The UK is home to a unique and diverse system of Public Service media (PSM) whose success in serving audiences and supporting the UK's creative economy is widely lauded but whose future is now under threat due to a changing economic and competitive media landscape, new audience habits and concerns about PSM funding mechanisms. This three-year project funded by the UK Economic & Social Research Council (ESRC) investigates the purpose, public value and funding of PSM. At a time when changes in distribution and in the economics of the media industry have fueled consolidation and the rise of powerful global competitors, it examines the challenges faced by PSM in the UK and how they deliver public value.  New functions such as countering online mis and disinformation are not merely additions but rather they re-position PSM as elements of 'critical media infrastructure' which is a focus for this project.  

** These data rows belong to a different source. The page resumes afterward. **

Definition removeOpcodeByData (script dataToRemove : list Z) : list Z * bool :=
  if (zlen script =? 0) || (zlen dataToRemove =? 0) then (script, false)
  else
    let body '(result, prevOffset, m) t :=
      let '(result', prevOffset', found) :=
        removeOpcodeCanonical t script dataToRemove prevOffset result in
      ((result', prevOffset', m || found), true) in
    let '(result, _, m) := (overScript script body (None, 0, false)).1 in
    (default script result, m).

(** The opcodes that make a tapscript succeed. *)
Definition successOpcode (op : Z) : bool :=
  (op =? OP_RESERVED) || (op =? OP_VER) || ((OP_CAT <=? op) && (op <=? OP_RIGHT))
  || ((OP_INVERT <=? op) && (op <=? OP_XOR)) || (op =? OP_RESERVED1) || (op =? OP_RESERVED2)
  || (op =? OP_2MUL) || (op =? OP_2DIV) || ((OP_MUL <=? op) && (op <=? OP_RSHIFT))
  || ((187 <=? op) && (op <=? 254)).

Definition ScriptHasOpSuccess (witnessScript : list Z) : bool :=
  (overScript witnessScript
     (fun _ t => if successOpcode (Opcode t) then (true, false) else (false, true)) false).1.

(** ** Witness programs *)

Lemma Next_at_end t pre : at_offset t pre [] -> Next t = (false, t).
Proof. intros H. unfold Next. by rewrite (at_offset_Done _ _ _ H), bool_decide_true. Qed.

Lemma wf_token_small_int tok :
  wf_token tok -> IsSmallInt tok.1 = true -> tok = (tok.1, None).
Proof.
  destruct tok as [op [d|]]; [|done]. unfold IsSmallInt, OP_0, OP_1. intros [_ H] Hs; cbn [fst snd] in *.
  unfold OP_PUSHDATA1, OP_PUSHDATA2, OP_PUSHDATA4 in H. lia.
Qed.

(** The opcode that pushes a small integer. *)
Definition smallIntOp (v : Z) : Z := if v =? 0 then OP_0 else OP_1 - 1 + v.

Lemma smallIntOp_AsSmallInt op :
  is_u8 op -> IsSmallInt op = true -> smallIntOp (AsSmallInt op) = op /\ 0 <= AsSmallInt op <= 16.
Proof.
  unfold IsSmallInt, AsSmallInt, smallIntOp, u8, is_u8, OP_0, OP_1. intros Hop Hs.
  destruct (Z.eqb_spec op 0x00) as [->|]; [done|]. rewrite Z.mod_small by lia.
  destruct (Z.eqb_spec (op - (0x51 - 1)) 0); lia.
Qed.

Lemma AsSmallInt_smallIntOp v :
  0 <= v <= 16 -> AsSmallInt (smallIntOp v) = v /\ IsSmallInt (smallIntOp v) = true /\
                  is_u8 (smallIntOp v) /\ opcodeLength (smallIntOp v) = 1.
Proof.
  intros Hv. unfold smallIntOp. destruct (Z.eqb_spec v 0) as [->|]; [done|].
  unfold AsSmallInt, IsSmallInt, u8, is_u8, opcodeLength, OP_0, OP_1, OP_PUSHDATA1, OP_PUSHDATA2, OP_PUSHDATA4.
  repeat (match goal with |- context [?a =? ?b] => destruct (Z.eqb_spec a b); [lia|] end).
  repeat (match goal with |- context [?a <=? ?b] => destruct (Z.leb_spec a b); try lia end).
  rewrite Z.mod_small by lia. cbn. lia.
Qed.

Lemma canonical_short_push tok :
  wf_token tok -> isCanonicalPush tok.1 (default [] tok.2) = true ->
  3 <= zlen (tokenBytes tok) <= 41 ->
  exists d, tok = (zlen d, Some d) /\ 2 <= zlen d <= 40.
Proof.
  destruct tok as [op [d|]]; intros [Hop Hwf] Hc Hl; cbn [fst snd from_option id] in *.
  - exists d. assert (H4 : forall c k, zlen (c :: le_bytes k (zlen d) ++ d) = 1 + Z.of_nat k + zlen d).
    { intros c k. rewrite zlen_cons, zlen_app, zlen_le_bytes. lia. }
    destruct Hwf as [[Hr Hd]|[[-> Hd]|[[-> Hd]|[-> Hd]]]].
    + unfold tokenBytes in Hl. destruct (Z.leb_spec op 75); [|lia]. rewrite zlen_cons in Hl.
      subst op. split; [done|lia].
    + change (tokenBytes _) with (OP_PUSHDATA1 :: le_bytes 1 (zlen d) ++ d) in Hl. rewrite H4 in Hl.
      change ((if zlen d <? 76 then false else true) = true) in Hc.
      destruct (Z.ltb_spec (zlen d) 76); [done|lia].
    + change (tokenBytes _) with (OP_PUSHDATA2 :: le_bytes 2 (zlen d) ++ d) in Hl. rewrite H4 in Hl.
      change ((if zlen d <=? 0xff then false else true) = true) in Hc.
      destruct (Z.leb_spec (zlen d) 0xff); [done|lia].
    + change (tokenBytes _) with (OP_PUSHDATA4 :: le_bytes 4 (zlen d) ++ d) in Hl. rewrite H4 in Hl.
      change ((if zlen d <=? 0xffff then false else true) = true) in Hc.
      destruct (Z.leb_spec (zlen d) 0xffff); [done|lia].
  - unfold tokenBytes in Hl. change (zlen [op]) with 1 in Hl. lia.
Qed.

The project commences in July 2023 and is led by Gillian Doyle (Principal Investigator), Professor of Media Economics and Co-Investigator Raymond Boyle, Professor of Communications, in the Centre for Cultural Policy Research (CCPR) at the University of Glasgow.    At a pivotal moment for the UK in determining the future role of Public Service Media and how it is to be funded, central aims for the research are to build understanding of the value that PSM creates for society and of how it can best be sustained in the face of unprecedented competitive and political challenges.  

Using multiple case studies, the scope of the investigation will cover: 

  • the changing functions and purposes of PSM organisations in the digital era; 
  • how the value that PSM generates for society can be evaluated and measured;   
  • how the ability of systems of PSM to withstand, adapt to changing conditions and recover from stresses can be protected and improved;   
  • the efficacy of alternative funding models for PSM in the UK;  
  • implications for public policy. 

At a time of concern about how PSM can adjust successfully to technical, organisational, economic and political threats and about how systems of funding for PSM ought to change to ensure that they continue to flourish in the global arena, this project and its outputs are intended to deepen and enhance public understanding of the changing role and value of PSM in the context of a rapidly evolving media ecology.